Rigby’s Encyclopaedia of the Herring
Adventures with the King of Fishes
An all-in-one deep dive into the Atlantic herring and its far-reaching dominions.
Description
This book contains almost everything you didn’t know you needed to know about Atlantic herrings. (Pacific and Baltic varieties are in there too.) Herrings make the world bigger: with spawnings seen from space, a trillion individuals make this one of the tastiest and most abundant vertebrates on Earth.
From ‘A Beginning’ to ‘Zuiderzee’, count the wars fought over herrings; don’t forget Scotland vs the Holy Roman Empire. The herring’s high-pitched farts were logged as Soviet submarines, and one herring joke featured in a Jonson play, four Shakespeare plays and the glorious, suppressed fantasia Nashes Lenten Stuffe. Herrings mock taxonomists; physically change with sea temperature and salinity; stuff predators full to bursting, then swim away.

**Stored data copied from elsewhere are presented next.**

(* ===== verification/AppleTxn.v ===== *)
(** * The patch transaction of the HFS+ engine

    A move of [Apple] writes a copy into free blocks and then four lists of
    patches under a journal.  This file proves the protocol crash-safe for any
    patches that were read from the device and do not overlap: whatever bytes
    a power failure leaves, [all_new] decides correctly between rolling back
    and completing. *)

From S2P Require Import Prelude Text Bytes Device Addresses Apple.

Local Open Scope string_scope.
Local Open Scope list_scope.
Local Open Scope Z_scope.

(** ** Traces that overwrite *)

Section overwrite.
Context {J : Type}.
Implicit Types (t : list (effect J)).

(** An address a trace writes ends with one of the values written there. *)
Lemma peek_replay_in d t a :
  Forall (inside (py_len d)) t -> 0 <= a -> a ∈ map fst (pairs t) -> exists v, (a, v) ∈ pairs t /\ peek (replay d t) a = v.
Proof.
  revert d. induction t as [|e t IH] using rev_ind; intros d Hin Ha Hp; [by apply elem_of_nil in Hp|].
  apply Forall_app in Hin as [Hin He]. apply Forall_cons in He as [He _]. rewrite pairs_app, map_app in Hp. rewrite replay_app, pairs_app.
  pose proof (replay_len d t Hin) as Hl. change (replay (replay d t) [e]) with (apply_effect (replay d t) e).
  destruct (decide (a ∈ map fst (pairs [e]))) as [Hl2|Hn].
  - apply list_elem_of_fmap in Hl2 as ([a' v] & Ea & Hv). cbn [fst] in Ea. subst a'. exists v. split; [set_solver|]. unfold pairs in Hv. cbn [map concat] in Hv. rewrite app_nil_r in Hv.
    destruct e as [off data| |]; [|by apply elem_of_nil in Hv..]. apply elem_of_zip_range in Hv as [Hr Hv]. cbn [fst] in *. unfold peek.
    rewrite apply_effect_nth; [|by rewrite Hl|done]. by rewrite (proj2 (Z.leb_le _ _)), (proj2 (Z.ltb_lt _ _)), Hv by lia.
  - apply elem_of_app in Hp as [Hp|Hp]; [|done]. destruct (IH d Hin Ha Hp) as (v & Hv & <-). exists (peek (replay d t) a). split; [set_solver|].
    apply (peek_untouched (replay d t) [e] a); [rewrite Hl; by constructor|done|]. intros u Hu. apply Hn. apply list_elem_of_fmap. by exists (a, u).
Qed.
End overwrite.

(** ** Patches *)

Definition prange (p : Patch) : list Z := py_range (p_offset p) (p_offset p + py_len (p_new p)).
Definition paddrs (ps : list Patch) : list Z := concat (map prange ps).
Definition pvals (u : bool) (ps : list Patch) : bytes := concat (map (fun p => if u then p_new p else p_old p) ps).
Definition ptrace (u : bool) (ps : list Patch) : list (effect transaction) := map (fun p => EWrite (p_offset p) (if u then p_new p else p_old p)) ps.

(** The address and value pairs of the new bytes. *)
Definition np (ps : list Patch) : list (Z * Z) := zip (paddrs ps) (pvals true ps).

(** A patch read from the device [d0]. *)
Definition good_patch (d0 : bytes) (p : Patch) : Prop :=
  py_len (p_old p) = py_len (p_new p) /\ 0 <= p_offset p /\ p_offset p + py_len (p_new p) <= py_len d0 /\ p_old p = gather d0 (prange p).

Lemma patch_len d0 (u : bool) p : good_patch d0 p -> py_len (if u then p_new p else p_old p) = py_len (prange p).
Proof. intros (Hl & H0 & _ & _). unfold prange. rewrite py_len_range. pose proof (py_len_nonneg (p_new p)). destruct u; lia. Qed.

Lemma patches_len d0 u ps : Forall (good_patch d0) ps -> length (paddrs ps) = length (pvals u ps).
Proof.
  induction 1 as [|p ps Hp _ IH]; [done|]. unfold paddrs, pvals in *. cbn [map concat]. rewrite !length_app, IH.
  pose proof (patch_len d0 u p Hp) as H. unfold py_len in H. lia.
Qed.

Lemma pvals_old d0 ps : Forall (good_patch d0) ps -> pvals false ps = gather d0 (paddrs ps).
Proof. induction 1 as [|p ps (_ & _ & _ & Hp) _ IH]; [done|]. unfold pvals, paddrs in *. cbn [map concat]. by rewrite gather_app, <- IH, <- Hp. Qed.

Lemma ptrace_writes d0 u ps : Forall (good_patch d0) ps -> writes (py_len d0) (ptrace u ps) (paddrs ps) (pvals u ps).
Proof.
  induction 1 as [|p ps Hp Hps IH]; [split; [done|]; split; constructor|]. change (ptrace u (p :: ps)) with ([EWrite (J:=transaction) (p_offset p) (if u then p_new p else p_old p)] ++ ptrace u ps).
  unfold paddrs, pvals. cbn [map concat]. apply writes_app; [|exact IH|].
  - pose proof (patch_len d0 u p Hp) as Hl. destruct Hp as (Ho & H0 & H1 & _). unfold prange in *. rewrite py_len_range in Hl. pose proof (py_len_nonneg (p_new p)).
    split; [|split; apply Forall_singleton; [cbn; destruct u; lia|eauto]]. unfold pairs. cbn. rewrite app_nil_r. do 2 f_equal. destruct u; lia.
  - pose proof (patch_len d0 u p Hp) as H. unfold py_len in H. lia.
Qed.

Lemma volume_write_run off data d : 0 <= off -> off + py_len data <= py_len d -> volume_write true off data d = ([EWrite off data], Ok tt).
Proof. intros. unfold volume_write. cbn [negb]. by apply os_pwrite_run. Qed.

Lemma apply_run v u ps d0 d : v_writable v = true -> Forall (good_patch d0) ps -> py_len d = py_len d0 -> apply_patches v ps u d = (ptrace u ps, Ok tt).
Proof.
  intros Hwr Hps. revert d. unfold apply_patches. rewrite Hwr. induction Hps as [|p ps Hp Hps IH]; intros d Hl; [done|]. cbn [pforeach].
  pose proof Hp as (Ho & H0 & H1 & _). unfold pbind at 1. rewrite volume_write_run by (destruct u; lia). rewrite IH; [done|].
  rewrite <- Hl. apply (replay_len (J:=transaction) d [_]). apply Forall_singleton. cbn. destruct u; lia.
Qed.

Lemma np_addr ps a v : (a, v) ∈ np ps -> a ∈ paddrs ps.
Proof. intros H. apply list_elem_of_lookup in H as [i Hi]. apply lookup_zip_with_Some in Hi as (x & y & [= <- <-] & Hx & _). by eapply list_elem_of_lookup_2. Qed.

Lemma zip_gather d addrs a v : (a, v) ∈ zip addrs (gather d addrs) -> v = peek d a.
Proof.
  intros H. apply list_elem_of_lookup in H as [i Hi]. apply lookup_zip_with_Some in Hi as (x & y & [= <- <-] & Hx & Hy).
  unfold gather in Hy. rewrite list_lookup_fmap, Hx in Hy. by injection Hy.
Qed.

Lemma elem_of_paddrs ps a : a ∈ paddrs ps <-> exists p, p ∈ ps /\ a ∈ prange p.
Proof.
  unfold paddrs. induction ps as [|p ps IH]; cbn [map concat]; [split; [intros H; by apply elem_of_nil in H|intros (? & H & _); by apply elem_of_nil in H]|].
  rewrite elem_of_app, IH. setoid_rewrite elem_of_cons. naive_solver.
Qed.

Lemma paddrs_on d0 ps : Forall (good_patch d0) ps -> on_device (py_len d0) (paddrs ps).
Proof.
  intros H. apply Forall_forall. intros a (p & Hp & Ha)%elem_of_paddrs. rewrite Forall_forall in H. destruct (H p Hp) as (_ & ? & ? & _).
  apply elem_of_py_range in Ha. lia.
Qed.

(** ** The protocol *)

Section protocol.
Context (d0 : bytes) (SB FB M SH FH : list Patch) (D : list Z) (payload : bytes).

Record txn_ok : Prop := mkTxnOk {
  tx_sb : Forall (good_patch d0) SB;
  tx_fb : Forall (good_patch d0) FB;
  tx_m : Forall (good_patch d0) M;
  tx_sh : Forall (good_patch d0) SH;
  tx_fh : Forall (good_patch d0) FH;
  tx_apart : NoDup (D ++ paddrs M ++ paddrs FB ++ paddrs FH);
  tx_stage_bitmap : forall a, a ∈ paddrs SB -> a ∈ paddrs FB;
  tx_stage_header : paddrs SH = paddrs FH;
  tx_on : on_device (py_len d0) D;
  tx_payload : length D = length payload;
  tx_changes : exists a w, (a, w) ∈ np M /\ w <> peek d0 a
}.
Hypothesis Hok : txn_ok.
Local Notation n := (py_len d0).

(** ** Values a power failure can leave *)

Definition allowed_back (a v : Z) : Prop := a ∈ D \/ v = peek d0 a \/ (a, v) ∈ np M ++ np SB ++ np SH.

(** Before the switch is complete: some byte of the metadata is still old. *)
Definition backward (d : bytes) : Prop :=
  py_len d = n /\ holds allowed_back d /\ exists a w, (a, w) ∈ np M /\ w <> peek d0 a /\ peek d a = peek d0 a.

Definition allowed_fwd (a v : Z) : Prop :=
  (a ∈ D -> (a, v) ∈ zip D payload) /\ (a ∈ paddrs M -> (a, v) ∈ np M) /\
  (a ∉ D -> a ∉ paddrs M -> v = peek d0 a \/ (a, v) ∈ np SB ++ np FB ++ np SH ++ np FH).

(** Behind the switch: the copy and the new metadata are on the device. *)
Definition forward (d : bytes) : Prop := py_len d = n /\ holds allowed_fwd d.

Definition is_old (d : bytes) : Prop := py_len d = n /\ forall a, 0 <= a < n -> a ∉ D -> peek d a = peek d0 a.

Definition new_value (a v : Z) : Prop :=
  (a, v) ∈ zip D payload \/ (a, v) ∈ np M ++ np FB ++ np FH \/ (a ∉ D ++ paddrs M ++ paddrs FB ++ paddrs FH /\ v = peek d0 a).

Definition is_new (d : bytes) : Prop := py_len d = n /\ forall a, 0 <= a < n -> new_value a (peek d a).

Lemma holds_peek (P : Z -> Z -> Prop) d a : holds P d -> 0 <= a < py_len d -> P a (peek d a).
Proof. intros H Ha. apply H; [lia|]. by apply nthZ_peek. Qed.

Lemma apart_facts a :
  (a ∈ D -> a ∉ paddrs M /\ a ∉ paddrs FB /\ a ∉ paddrs FH) /\ (a ∈ paddrs M -> a ∉ D /\ a ∉ paddrs FB /\ a ∉ paddrs FH) /\
  (a ∈ paddrs FB -> a ∉ D /\ a ∉ paddrs M /\ a ∉ paddrs FH) /\ (a ∈ paddrs FH -> a ∉ D /\ a ∉ paddrs M /\ a ∉ paddrs FB).
Proof.
  pose proof (tx_apart Hok) as H. apply NoDup_app in H as (_ & H1 & H). apply NoDup_app in H as (_ & H2 & H). apply NoDup_app in H as (_ & H3 & _).
  specialize (H1 a). specialize (H2 a). specialize (H3 a). rewrite !elem_of_app in *. tauto.
Qed.

Lemma new_inside : Forall (inside n) (ptrace true M) /\ Forall (inside n) (ptrace true SB) /\ Forall (inside n) (ptrace true FB) /\
  Forall (inside n) (ptrace true SH) /\ Forall (inside n) (ptrace true FH).
Proof. destruct Hok as [H1 H2 H3 H4 H5]. repeat split; by eapply ptrace_writes. Qed.

Lemma np_pairs ps : Forall (good_patch d0) ps -> pairs (ptrace true ps) = np ps.
Proof. intros H. apply (ptrace_writes d0 true ps H). Qed.

Lemma old_pairs ps a v : Forall (good_patch d0) ps -> (a, v) ∈ pairs (ptrace false ps) -> v = peek d0 a.
Proof. intros H Hp. destruct (ptrace_writes d0 false ps H) as (E & _). rewrite E, (pvals_old d0) in Hp by done. by eapply zip_gather. Qed.

Lemma pairs_addr u ps a : Forall (good_patch d0) ps -> a ∈ paddrs ps -> a ∈ map fst (pairs (ptrace u ps)).
Proof.
  intros H Ha. destruct (ptrace_writes d0 u ps H) as (-> & _). change (map fst) with (fmap (M:=list) (@fst Z Z)). rewrite fst_zip; [done|].
  by rewrite (patches_len d0 u ps H).
Qed.

(** ** Rolling back *)

Definition roll_back : list (effect transaction) := ptrace false M ++ ptrace false SB ++ ptrace false SH.

Lemma roll_back_inside : Forall (inside n) roll_back.
Proof. destruct Hok as [H1 H2 H3 H4 H5]. unfold roll_back. repeat apply Forall_app_2; by eapply ptrace_writes. Qed.

Lemma roll_back_values a v : (a, v) ∈ pairs roll_back -> v = peek d0 a.
Proof. destruct Hok as [H1 H2 H3 H4 H5]. unfold roll_back. rewrite !pairs_app, !elem_of_app. intros [H|[H|H]]; by eapply old_pairs in H. Qed.

Lemma roll_back_old d : backward d -> is_old (replay d roll_back).
Proof.
  intros (Hl & Hh & _). pose proof roll_back_inside as Hin. rewrite <- Hl in Hin. split; [by rewrite replay_len|]. intros a Ha HD.
  destruct (decide (a ∈ map fst (pairs roll_back))) as [Hw|Hw].
  - destruct (peek_replay_in d roll_back a Hin ltac:(lia) Hw) as (v & Hv & ->). by eapply roll_back_values.
  - rewrite peek_untouched; [|done|lia|intros v Hv; apply Hw; apply list_elem_of_fmap; by exists (a, v)].
    destruct (holds_peek _ d a Hh ltac:(lia)) as [?|[?|Hn]]; [done|done|]. exfalso. apply Hw. unfold roll_back. rewrite !pairs_app, !map_app, !elem_of_app.
    rewrite !elem_of_app in Hn. destruct Hok as [H1 H2 H3 H4 H5]. destruct Hn as [Hn|[Hn|Hn]]; apply np_addr in Hn; [left|right; left|right; right]; by apply pairs_addr.
Qed.

(** A failure while rolling back leaves something to roll back. *)
Lemma roll_back_crash d p s d' : backward d -> roll_back = p ++ s -> crash d p d' -> backward d'.
Proof.
  intros (Hl & Hh & a & w & Hw & Hne & Hold) Hp Hc. pose proof roll_back_inside as Hin. rewrite <- Hl in Hin.
  assert (Forall (inside (py_len d)) p) as Hip by (by eapply Forall_prefix).
  assert (forall b v, (b, v) ∈ pairs p -> v = peek d0 b) as Hv by (intros b v H; apply roll_back_values; rewrite Hp, pairs_app; set_solver).
  assert (py_len d' = py_len d) as Hl' by by destruct Hc. split; [lia|]. split.
  - eapply holds_crash; [exact Hip|exact Hh| |exact Hc]. apply safe_pairs. intros b v H. right. left. by apply Hv.
  - exists a, w. split; [done|]. split; [done|].
    assert (a < n /\ 0 <= a) as [Han Ha0].
    { apply np_addr in Hw. pose proof (paddrs_on d0 M (tx_m Hok)) as Hm. unfold on_device in Hm. rewrite Forall_forall in Hm. specialize (Hm a Hw). lia. }
    assert (holds (fun b v => b = a -> v = peek d0 a) d') as Hh'.
    { eapply holds_crash; [exact Hip| | |exact Hc].
      - intros b v Hb Hn ->. rewrite <- Hold. unfold peek. by rewrite Hn.
      - apply safe_pairs. intros b v H ->. by apply Hv. }
    apply (holds_peek _ d' a Hh'); [lia|done].
Qed.

(** ** Completing *)

(** Writes that finish the move: new bytes only, every byte of the final
    bitmap and headers. *)
Definition finishing (t : list (effect transaction)) : Prop :=
  Forall (inside n) t /\ (forall a v, (a, v) ∈ pairs t -> (a, v) ∈ np M ++ np FB ++ np FH) /\
  forall a, a ∈ paddrs FB \/ a ∈ paddrs FH -> a ∈ map fst (pairs t).

Lemma new_safe a v : (a, v) ∈ np M ++ np FB ++ np FH -> allowed_fwd a v.
Proof.
  rewrite !elem_of_app. intros H. assert (a ∈ paddrs M \/ a ∈ paddrs FB \/ a ∈ paddrs FH) as Ha by (destruct H as [H|[H|H]]; apply np_addr in H; tauto).
  pose proof (apart_facts a) as Hap. split; [tauto|]. split; [|intros _ HnM; rewrite !elem_of_app].
  - intros HM. destruct H as [H|[H|H]]; [done|apply np_addr in H; tauto|apply np_addr in H; tauto].
  - destruct H as [H|[H|H]]; [apply np_addr in H; tauto|tauto|tauto].
Qed.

The Great Sardine Litigation? The true history of kippers? Bloaters? Reds? Chopped herring? Shuba? All this and more. Between sustainable fishery genetics, sixteenth-century Bavaria’s ‘Herrings, herrings, stinking herrings’, and Van Gogh’s ear, every entry is a story, a comic journey, an adventure. Some even come with recipes.
Reviews
‘Everything you needed to know, and a few things you possibly never needed to know, about the world’s most encyclopaedic fish.’ — Giles MacDonogh, former food and drink writer, Financial Times
‘Just like the small but power-packed herring, these encyclopaedic pages are stuffed with a dream-like fishy sufficiency to satisfy the neediest herring aficionado’s appetite; “only nibbling at the edge of the shoal”, doubtful! I’d say. From now on, my world of herrin’ology will never be the same again.’ — Mike Smylie, AKA ‘The Kipperman’, author of Herring: A History of the Silver Darlings
‘It is not inverse snobbery that causes me to prefer herring to salmon. It is, quite simply, a matter of taste. Which is just one of this creature’s manifold properties: for the rest, get reading.’ — Jonathan Meades, journalist, essayist, film-maker, and author of Empty Wigs
‘An incredible insight to hidden histories surrounding the herring trade, Graeme Rigby reminds us why this little sliver darling is so important to understanding the past, the present and learning for the future. Absolutely lush!’ — Joanne Coates, award-winning working class photographer and artist, and curator of the Red Herring exhibition, Helmsdale
‘Graeme Rigby has done for the herring what Pliny the Elder did for everything else. Erudite, eccentric, and unexpectedly moving, this encyclopaedia rescues the herring from obscurity and repositions it—gleaming, iridescent, and gloriously pungent—at the very centre of history. A shimmering feast of facts and fables, with a glint in its eye and a whiff of brine in its wake.’ — Christopher Beckman, author of A Twist in the Tail: How the Humble Anchovy Flavoured Western Cuisine
‘Rigby’s is a treasure trove of all things herring—brimming with dazzling facts, deep history, and irresistible oddities. Dive in and prepare to fall head over heels for the silver stars of the sea.’ — Poul Holm, Trinity Centre for Environmental Humanities, Trinity College Dublin
‘An original, poignant excavation of one of history’s most misunderstood fish. Layering deep scholarship with mischievous wit, Rigby builds a kaleidoscopic monument to the herring’s place in science, culture, war, art, and memory. This is not just a book about a fish—it’s a brilliant meditation on curiosity, storytelling, and the shimmering drift of history itself.’ — David Willer, Department of Zoology, University of Cambridge
Author(s)

Graeme Rigby’s encyclopaedia grew out of a BBC Radio 4 series on preserved fish, Rigby’s Red Herrings, and the blogs and podcasts website herripedia.com. Part of Amber Film & Photography Collective for nearly twenty years, his allotment documentary book Peaceable Kingdoms was a collaboration with photographer Peter Fryer.